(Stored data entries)
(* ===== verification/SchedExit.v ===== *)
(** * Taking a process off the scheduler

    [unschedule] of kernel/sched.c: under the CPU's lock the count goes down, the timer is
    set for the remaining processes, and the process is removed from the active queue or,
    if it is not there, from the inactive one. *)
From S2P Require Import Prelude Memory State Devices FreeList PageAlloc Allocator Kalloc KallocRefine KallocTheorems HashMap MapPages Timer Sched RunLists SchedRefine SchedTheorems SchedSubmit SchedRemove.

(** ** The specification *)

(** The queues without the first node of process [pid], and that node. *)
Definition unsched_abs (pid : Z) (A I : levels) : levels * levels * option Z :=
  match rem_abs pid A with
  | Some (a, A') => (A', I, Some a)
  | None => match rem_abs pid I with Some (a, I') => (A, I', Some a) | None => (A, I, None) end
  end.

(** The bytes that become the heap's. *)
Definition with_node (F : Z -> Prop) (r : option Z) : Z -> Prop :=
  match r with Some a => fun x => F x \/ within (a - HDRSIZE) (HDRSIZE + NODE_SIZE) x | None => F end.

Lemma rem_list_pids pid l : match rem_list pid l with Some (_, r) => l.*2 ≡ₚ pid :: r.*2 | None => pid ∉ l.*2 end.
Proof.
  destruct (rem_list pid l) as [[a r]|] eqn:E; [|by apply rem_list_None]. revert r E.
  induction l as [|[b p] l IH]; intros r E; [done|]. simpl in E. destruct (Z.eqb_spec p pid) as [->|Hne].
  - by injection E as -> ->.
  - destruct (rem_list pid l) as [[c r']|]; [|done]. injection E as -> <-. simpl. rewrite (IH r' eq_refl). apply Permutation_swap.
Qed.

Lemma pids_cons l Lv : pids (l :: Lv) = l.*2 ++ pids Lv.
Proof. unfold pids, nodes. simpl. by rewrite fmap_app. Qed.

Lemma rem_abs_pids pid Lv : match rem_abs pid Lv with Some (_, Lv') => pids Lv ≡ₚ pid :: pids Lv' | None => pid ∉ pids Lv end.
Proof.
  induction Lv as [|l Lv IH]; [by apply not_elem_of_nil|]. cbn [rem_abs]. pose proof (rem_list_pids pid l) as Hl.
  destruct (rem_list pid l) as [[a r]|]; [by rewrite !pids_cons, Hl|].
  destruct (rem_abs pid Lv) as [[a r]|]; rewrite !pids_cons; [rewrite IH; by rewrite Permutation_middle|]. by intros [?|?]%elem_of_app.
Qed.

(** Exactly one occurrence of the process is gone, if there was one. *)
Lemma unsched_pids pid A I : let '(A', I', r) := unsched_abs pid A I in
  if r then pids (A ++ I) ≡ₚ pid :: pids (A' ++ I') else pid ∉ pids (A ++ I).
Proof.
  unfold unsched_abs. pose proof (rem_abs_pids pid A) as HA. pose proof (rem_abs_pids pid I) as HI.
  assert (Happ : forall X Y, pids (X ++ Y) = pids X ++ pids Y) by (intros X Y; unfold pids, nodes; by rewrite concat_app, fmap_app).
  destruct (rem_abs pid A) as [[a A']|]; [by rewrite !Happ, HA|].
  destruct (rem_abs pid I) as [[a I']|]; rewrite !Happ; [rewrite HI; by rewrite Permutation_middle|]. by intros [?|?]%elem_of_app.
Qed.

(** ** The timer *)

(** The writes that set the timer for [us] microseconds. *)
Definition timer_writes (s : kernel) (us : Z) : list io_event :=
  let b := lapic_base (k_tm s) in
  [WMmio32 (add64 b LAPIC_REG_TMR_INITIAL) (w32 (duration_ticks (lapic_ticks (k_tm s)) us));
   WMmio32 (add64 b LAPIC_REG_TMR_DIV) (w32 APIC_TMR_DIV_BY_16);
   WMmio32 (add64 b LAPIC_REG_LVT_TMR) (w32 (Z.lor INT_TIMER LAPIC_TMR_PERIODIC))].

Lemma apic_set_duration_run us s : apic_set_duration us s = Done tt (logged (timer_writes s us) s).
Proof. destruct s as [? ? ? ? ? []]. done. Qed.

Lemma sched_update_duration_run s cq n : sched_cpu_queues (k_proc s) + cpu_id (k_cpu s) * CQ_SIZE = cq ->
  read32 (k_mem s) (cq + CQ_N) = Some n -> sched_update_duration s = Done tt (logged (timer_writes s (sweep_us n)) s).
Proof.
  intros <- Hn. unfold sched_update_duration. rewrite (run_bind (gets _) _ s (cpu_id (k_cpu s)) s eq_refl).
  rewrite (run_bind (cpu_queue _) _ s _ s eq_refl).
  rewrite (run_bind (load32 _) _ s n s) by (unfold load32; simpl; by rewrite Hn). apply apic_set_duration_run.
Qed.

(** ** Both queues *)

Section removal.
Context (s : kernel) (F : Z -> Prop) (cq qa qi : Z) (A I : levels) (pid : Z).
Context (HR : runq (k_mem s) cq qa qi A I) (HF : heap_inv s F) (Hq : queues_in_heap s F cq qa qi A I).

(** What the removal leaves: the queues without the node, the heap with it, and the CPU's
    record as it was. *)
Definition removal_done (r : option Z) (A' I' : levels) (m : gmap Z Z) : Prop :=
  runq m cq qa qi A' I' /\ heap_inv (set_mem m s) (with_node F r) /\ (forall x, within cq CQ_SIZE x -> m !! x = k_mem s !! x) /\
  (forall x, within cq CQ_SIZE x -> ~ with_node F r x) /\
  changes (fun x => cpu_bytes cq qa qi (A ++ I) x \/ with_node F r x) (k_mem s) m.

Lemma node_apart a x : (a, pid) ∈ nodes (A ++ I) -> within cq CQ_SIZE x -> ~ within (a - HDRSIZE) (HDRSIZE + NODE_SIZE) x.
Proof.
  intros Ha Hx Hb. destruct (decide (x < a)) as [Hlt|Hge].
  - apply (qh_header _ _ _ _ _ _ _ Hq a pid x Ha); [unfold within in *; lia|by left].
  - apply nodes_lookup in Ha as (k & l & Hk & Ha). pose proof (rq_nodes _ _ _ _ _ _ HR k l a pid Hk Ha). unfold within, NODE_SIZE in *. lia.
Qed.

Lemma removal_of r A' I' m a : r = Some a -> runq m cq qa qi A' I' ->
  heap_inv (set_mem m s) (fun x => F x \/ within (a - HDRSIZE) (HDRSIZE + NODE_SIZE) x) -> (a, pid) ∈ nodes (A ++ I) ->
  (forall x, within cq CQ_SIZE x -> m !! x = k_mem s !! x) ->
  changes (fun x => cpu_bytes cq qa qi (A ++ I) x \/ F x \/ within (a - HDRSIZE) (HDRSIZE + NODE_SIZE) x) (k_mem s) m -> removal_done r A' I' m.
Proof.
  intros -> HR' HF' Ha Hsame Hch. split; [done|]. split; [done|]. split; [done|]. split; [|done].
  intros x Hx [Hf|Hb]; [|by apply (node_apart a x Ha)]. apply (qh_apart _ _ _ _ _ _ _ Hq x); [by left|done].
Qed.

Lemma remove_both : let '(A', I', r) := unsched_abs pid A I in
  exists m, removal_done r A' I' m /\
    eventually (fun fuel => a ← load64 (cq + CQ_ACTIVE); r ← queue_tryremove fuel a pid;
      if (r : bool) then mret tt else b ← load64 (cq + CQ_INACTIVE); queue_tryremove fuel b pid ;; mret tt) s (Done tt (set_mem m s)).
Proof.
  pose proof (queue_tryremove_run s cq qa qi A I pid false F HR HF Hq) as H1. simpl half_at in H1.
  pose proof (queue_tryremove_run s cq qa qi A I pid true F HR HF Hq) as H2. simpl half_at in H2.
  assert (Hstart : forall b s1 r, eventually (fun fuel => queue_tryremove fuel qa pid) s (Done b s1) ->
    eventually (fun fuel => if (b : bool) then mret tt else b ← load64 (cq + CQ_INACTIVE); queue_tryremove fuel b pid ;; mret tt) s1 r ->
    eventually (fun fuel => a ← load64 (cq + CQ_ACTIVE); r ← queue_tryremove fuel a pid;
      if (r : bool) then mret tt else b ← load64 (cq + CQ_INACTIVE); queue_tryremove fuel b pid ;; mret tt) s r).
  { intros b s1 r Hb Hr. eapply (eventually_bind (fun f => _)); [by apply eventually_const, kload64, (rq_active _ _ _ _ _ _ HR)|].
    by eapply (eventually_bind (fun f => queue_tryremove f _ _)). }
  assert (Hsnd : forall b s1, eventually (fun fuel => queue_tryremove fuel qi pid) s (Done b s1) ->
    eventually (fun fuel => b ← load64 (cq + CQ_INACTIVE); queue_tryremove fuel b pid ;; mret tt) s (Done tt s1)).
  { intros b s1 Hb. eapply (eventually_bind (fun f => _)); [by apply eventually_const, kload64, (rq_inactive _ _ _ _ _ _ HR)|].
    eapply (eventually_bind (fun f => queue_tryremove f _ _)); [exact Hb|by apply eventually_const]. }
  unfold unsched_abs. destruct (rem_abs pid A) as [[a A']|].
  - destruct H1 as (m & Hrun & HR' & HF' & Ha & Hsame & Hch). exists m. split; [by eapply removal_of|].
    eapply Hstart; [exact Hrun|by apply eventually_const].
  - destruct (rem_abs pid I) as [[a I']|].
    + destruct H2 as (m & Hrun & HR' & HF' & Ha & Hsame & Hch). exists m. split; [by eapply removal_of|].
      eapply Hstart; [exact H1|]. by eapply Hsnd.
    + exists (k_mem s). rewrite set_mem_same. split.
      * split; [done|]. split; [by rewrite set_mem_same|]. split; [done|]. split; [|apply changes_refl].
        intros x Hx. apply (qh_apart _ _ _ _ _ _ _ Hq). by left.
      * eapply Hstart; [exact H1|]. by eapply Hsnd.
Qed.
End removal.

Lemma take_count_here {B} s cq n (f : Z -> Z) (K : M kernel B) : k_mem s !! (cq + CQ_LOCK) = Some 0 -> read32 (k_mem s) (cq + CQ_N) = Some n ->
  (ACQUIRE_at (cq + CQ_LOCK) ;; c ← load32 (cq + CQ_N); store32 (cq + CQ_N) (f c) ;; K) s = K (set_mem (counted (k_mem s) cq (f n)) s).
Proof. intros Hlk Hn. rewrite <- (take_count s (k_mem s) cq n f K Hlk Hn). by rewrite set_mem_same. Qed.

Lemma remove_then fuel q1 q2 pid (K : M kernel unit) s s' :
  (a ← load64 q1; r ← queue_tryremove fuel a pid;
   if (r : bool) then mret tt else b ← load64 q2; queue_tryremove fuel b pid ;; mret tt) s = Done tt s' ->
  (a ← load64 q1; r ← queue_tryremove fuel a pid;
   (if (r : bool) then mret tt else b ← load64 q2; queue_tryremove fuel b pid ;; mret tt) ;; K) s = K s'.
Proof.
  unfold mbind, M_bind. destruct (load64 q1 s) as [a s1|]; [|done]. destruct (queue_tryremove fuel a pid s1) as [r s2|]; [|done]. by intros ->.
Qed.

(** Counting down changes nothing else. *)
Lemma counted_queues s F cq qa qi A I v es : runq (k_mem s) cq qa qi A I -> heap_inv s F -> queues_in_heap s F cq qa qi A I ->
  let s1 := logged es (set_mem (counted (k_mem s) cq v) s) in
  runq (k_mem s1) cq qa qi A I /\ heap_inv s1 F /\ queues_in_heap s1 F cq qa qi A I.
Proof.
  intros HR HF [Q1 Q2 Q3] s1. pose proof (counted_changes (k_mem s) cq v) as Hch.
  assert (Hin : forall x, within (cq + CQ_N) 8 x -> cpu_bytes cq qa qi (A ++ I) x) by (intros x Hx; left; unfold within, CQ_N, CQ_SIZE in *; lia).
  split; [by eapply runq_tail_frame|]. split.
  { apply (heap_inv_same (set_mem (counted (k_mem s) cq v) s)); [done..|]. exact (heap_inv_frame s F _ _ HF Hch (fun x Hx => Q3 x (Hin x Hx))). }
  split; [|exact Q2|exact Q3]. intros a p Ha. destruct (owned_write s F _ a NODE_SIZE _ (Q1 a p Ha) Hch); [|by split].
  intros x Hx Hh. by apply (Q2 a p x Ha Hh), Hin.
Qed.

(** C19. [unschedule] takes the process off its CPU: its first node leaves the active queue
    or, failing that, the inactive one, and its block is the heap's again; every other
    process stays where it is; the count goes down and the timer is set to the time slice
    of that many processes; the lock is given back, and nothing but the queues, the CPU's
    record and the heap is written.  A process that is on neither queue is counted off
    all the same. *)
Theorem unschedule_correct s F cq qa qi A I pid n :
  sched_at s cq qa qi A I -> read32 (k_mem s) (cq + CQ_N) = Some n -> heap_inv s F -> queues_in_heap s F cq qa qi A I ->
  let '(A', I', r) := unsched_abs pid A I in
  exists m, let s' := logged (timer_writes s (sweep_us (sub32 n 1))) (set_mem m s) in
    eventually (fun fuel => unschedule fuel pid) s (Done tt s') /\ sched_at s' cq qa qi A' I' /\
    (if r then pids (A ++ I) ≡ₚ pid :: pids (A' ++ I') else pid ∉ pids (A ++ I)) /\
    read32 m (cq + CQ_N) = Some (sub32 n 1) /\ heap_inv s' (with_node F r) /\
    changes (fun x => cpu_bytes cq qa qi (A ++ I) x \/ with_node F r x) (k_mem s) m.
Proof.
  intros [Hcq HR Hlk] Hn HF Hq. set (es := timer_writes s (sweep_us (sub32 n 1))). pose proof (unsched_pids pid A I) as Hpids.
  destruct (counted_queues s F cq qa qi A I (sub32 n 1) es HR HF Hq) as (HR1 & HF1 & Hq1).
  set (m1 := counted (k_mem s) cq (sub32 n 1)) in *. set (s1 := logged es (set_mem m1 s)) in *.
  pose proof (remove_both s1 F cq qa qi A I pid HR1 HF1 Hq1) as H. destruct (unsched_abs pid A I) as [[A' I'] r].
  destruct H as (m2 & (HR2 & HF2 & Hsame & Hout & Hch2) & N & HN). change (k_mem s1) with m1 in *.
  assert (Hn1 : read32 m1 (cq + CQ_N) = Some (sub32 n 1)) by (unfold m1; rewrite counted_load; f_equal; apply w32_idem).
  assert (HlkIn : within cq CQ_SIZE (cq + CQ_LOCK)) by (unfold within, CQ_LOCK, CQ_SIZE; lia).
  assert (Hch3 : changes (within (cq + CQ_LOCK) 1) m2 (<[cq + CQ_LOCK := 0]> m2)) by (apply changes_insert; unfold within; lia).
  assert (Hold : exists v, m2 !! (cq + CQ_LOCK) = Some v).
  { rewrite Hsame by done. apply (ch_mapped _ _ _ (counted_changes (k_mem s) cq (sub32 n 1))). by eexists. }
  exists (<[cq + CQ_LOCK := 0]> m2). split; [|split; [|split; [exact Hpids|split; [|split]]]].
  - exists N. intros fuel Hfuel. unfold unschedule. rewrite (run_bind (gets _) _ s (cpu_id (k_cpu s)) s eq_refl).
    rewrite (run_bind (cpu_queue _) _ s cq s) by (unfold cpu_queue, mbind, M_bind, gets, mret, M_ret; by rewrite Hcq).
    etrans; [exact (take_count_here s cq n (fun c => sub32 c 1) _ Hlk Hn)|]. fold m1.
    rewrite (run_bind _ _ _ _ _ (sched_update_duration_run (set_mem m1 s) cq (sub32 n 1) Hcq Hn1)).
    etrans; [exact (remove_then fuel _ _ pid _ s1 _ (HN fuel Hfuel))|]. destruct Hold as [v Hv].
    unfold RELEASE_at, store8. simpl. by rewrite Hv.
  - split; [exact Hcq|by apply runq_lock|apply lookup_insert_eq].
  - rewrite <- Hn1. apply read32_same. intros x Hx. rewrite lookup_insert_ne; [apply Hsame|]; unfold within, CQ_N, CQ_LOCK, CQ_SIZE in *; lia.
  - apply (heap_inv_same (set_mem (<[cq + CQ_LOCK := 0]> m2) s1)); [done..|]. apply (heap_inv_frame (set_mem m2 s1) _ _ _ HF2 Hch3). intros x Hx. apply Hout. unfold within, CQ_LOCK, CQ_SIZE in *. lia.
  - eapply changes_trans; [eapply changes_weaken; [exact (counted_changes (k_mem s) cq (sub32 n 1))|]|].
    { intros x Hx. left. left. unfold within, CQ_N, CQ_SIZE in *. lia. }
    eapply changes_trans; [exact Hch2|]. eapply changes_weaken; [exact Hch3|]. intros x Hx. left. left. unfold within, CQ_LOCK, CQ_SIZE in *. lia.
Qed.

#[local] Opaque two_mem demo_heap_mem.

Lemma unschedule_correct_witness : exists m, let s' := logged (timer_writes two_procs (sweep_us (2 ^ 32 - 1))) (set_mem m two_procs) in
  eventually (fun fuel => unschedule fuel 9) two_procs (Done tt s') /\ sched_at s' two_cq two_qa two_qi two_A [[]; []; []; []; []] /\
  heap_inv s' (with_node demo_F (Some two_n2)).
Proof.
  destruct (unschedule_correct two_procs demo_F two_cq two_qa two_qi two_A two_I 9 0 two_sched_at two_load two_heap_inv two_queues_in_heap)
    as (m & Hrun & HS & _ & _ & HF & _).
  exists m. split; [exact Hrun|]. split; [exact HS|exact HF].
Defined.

■ **Your instructions**
Working through the data above, find every line holding "Hstart" and copy it.

■ **Answer box**
  assert (Hstart : forall b s1 r, eventually (fun fuel => queue_tryremove fuel qa pid) s (Done b s1) ->
    eapply Hstart; [exact Hrun|by apply eventually_const].
      eapply Hstart; [exact H1|]. by eapply Hsnd.
      * eapply Hstart; [exact H1|]. by eapply Hsnd.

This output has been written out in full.